[Records from a data source]

|---|

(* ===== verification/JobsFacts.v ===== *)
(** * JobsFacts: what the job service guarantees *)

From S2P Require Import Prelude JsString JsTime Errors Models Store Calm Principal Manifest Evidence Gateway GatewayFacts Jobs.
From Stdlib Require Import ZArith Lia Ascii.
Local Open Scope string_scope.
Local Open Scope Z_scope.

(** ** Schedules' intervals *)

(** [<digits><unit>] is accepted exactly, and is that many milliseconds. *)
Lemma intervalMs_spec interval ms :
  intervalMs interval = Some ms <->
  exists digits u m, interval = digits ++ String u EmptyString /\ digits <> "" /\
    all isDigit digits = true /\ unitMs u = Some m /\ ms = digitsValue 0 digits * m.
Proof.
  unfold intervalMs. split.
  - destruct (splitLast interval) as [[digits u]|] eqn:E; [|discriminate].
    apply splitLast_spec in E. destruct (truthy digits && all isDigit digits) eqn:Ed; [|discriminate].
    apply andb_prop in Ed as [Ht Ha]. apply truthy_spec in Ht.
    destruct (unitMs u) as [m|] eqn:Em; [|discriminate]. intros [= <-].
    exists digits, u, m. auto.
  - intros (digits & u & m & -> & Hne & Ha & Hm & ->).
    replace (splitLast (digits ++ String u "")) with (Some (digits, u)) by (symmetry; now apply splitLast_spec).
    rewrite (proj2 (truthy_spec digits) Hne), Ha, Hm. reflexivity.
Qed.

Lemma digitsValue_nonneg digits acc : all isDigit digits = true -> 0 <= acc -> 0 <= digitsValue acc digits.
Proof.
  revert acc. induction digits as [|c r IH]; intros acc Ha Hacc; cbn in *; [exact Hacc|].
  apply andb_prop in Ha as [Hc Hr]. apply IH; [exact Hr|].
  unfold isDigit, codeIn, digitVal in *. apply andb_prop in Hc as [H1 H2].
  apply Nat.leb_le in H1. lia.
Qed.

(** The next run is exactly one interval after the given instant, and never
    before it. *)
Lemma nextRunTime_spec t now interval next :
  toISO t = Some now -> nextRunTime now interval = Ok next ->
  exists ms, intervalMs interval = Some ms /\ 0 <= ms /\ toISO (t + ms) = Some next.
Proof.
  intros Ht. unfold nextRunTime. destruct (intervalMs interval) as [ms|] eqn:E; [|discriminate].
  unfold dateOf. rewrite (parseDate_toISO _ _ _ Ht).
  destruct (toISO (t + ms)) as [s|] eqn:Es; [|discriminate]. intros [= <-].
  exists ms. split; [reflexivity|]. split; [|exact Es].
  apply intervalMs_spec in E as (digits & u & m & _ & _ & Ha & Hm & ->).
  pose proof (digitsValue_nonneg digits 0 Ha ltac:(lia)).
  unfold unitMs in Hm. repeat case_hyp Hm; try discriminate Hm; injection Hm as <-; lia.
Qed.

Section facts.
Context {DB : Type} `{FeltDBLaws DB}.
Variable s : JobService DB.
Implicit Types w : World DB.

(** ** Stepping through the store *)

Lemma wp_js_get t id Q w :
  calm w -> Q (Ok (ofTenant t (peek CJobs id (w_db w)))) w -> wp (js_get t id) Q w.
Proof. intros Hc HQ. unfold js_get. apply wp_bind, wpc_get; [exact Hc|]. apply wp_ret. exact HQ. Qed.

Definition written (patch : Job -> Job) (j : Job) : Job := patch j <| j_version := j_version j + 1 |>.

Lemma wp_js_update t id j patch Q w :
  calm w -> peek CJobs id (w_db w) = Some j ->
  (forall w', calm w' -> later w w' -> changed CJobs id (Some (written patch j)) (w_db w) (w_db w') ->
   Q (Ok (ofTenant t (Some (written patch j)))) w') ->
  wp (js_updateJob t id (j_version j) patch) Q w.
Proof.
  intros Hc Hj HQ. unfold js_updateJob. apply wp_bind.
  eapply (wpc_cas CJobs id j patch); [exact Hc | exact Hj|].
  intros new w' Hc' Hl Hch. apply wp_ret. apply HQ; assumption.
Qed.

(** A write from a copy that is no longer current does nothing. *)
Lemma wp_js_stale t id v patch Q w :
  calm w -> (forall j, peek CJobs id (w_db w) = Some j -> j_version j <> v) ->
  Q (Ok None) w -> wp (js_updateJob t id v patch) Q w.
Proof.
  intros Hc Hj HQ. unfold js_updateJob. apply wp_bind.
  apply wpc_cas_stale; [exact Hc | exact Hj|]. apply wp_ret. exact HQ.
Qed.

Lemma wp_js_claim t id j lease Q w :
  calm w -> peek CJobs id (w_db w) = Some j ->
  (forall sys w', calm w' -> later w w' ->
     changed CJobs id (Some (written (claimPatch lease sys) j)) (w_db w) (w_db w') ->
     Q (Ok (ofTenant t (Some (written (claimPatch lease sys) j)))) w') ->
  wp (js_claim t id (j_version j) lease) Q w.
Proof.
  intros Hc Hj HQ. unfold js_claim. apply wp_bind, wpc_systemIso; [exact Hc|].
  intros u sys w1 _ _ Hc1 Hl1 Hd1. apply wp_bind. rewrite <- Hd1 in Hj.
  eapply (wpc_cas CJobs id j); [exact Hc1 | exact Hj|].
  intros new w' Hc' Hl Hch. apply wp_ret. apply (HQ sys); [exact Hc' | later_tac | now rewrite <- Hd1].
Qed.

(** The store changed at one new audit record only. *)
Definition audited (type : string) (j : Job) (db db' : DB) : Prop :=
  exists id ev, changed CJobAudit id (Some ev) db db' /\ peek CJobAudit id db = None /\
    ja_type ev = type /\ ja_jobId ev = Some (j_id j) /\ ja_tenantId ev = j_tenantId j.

|---|

-- What to produce --
What is needed is an exact copy of the lines above, from the one containing "Implicit Types w : World DB." through the one containing "(** A write", with nothing added.

-- Answer to this exercise --
Implicit Types w : World DB.

(** ** Stepping through the store *)

Lemma wp_js_get t id Q w :
  calm w -> Q (Ok (ofTenant t (peek CJobs id (w_db w)))) w -> wp (js_get t id) Q w.
Proof. intros Hc HQ. unfold js_get. apply wp_bind, wpc_get; [exact Hc|]. apply wp_ret. exact HQ. Qed.

Definition written (patch : Job -> Job) (j : Job) : Job := patch j <| j_version := j_version j + 1 |>.

Lemma wp_js_update t id j patch Q w :
  calm w -> peek CJobs id (w_db w) = Some j ->
  (forall w', calm w' -> later w w' -> changed CJobs id (Some (written patch j)) (w_db w) (w_db w') ->
   Q (Ok (ofTenant t (Some (written patch j)))) w') ->
  wp (js_updateJob t id (j_version j) patch) Q w.
Proof.
  intros Hc Hj HQ. unfold js_updateJob. apply wp_bind.
  eapply (wpc_cas CJobs id j patch); [exact Hc | exact Hj|].
  intros new w' Hc' Hl Hch. apply wp_ret. apply HQ; assumption.
Qed.

(** A write from a copy that is no longer current does nothing. *)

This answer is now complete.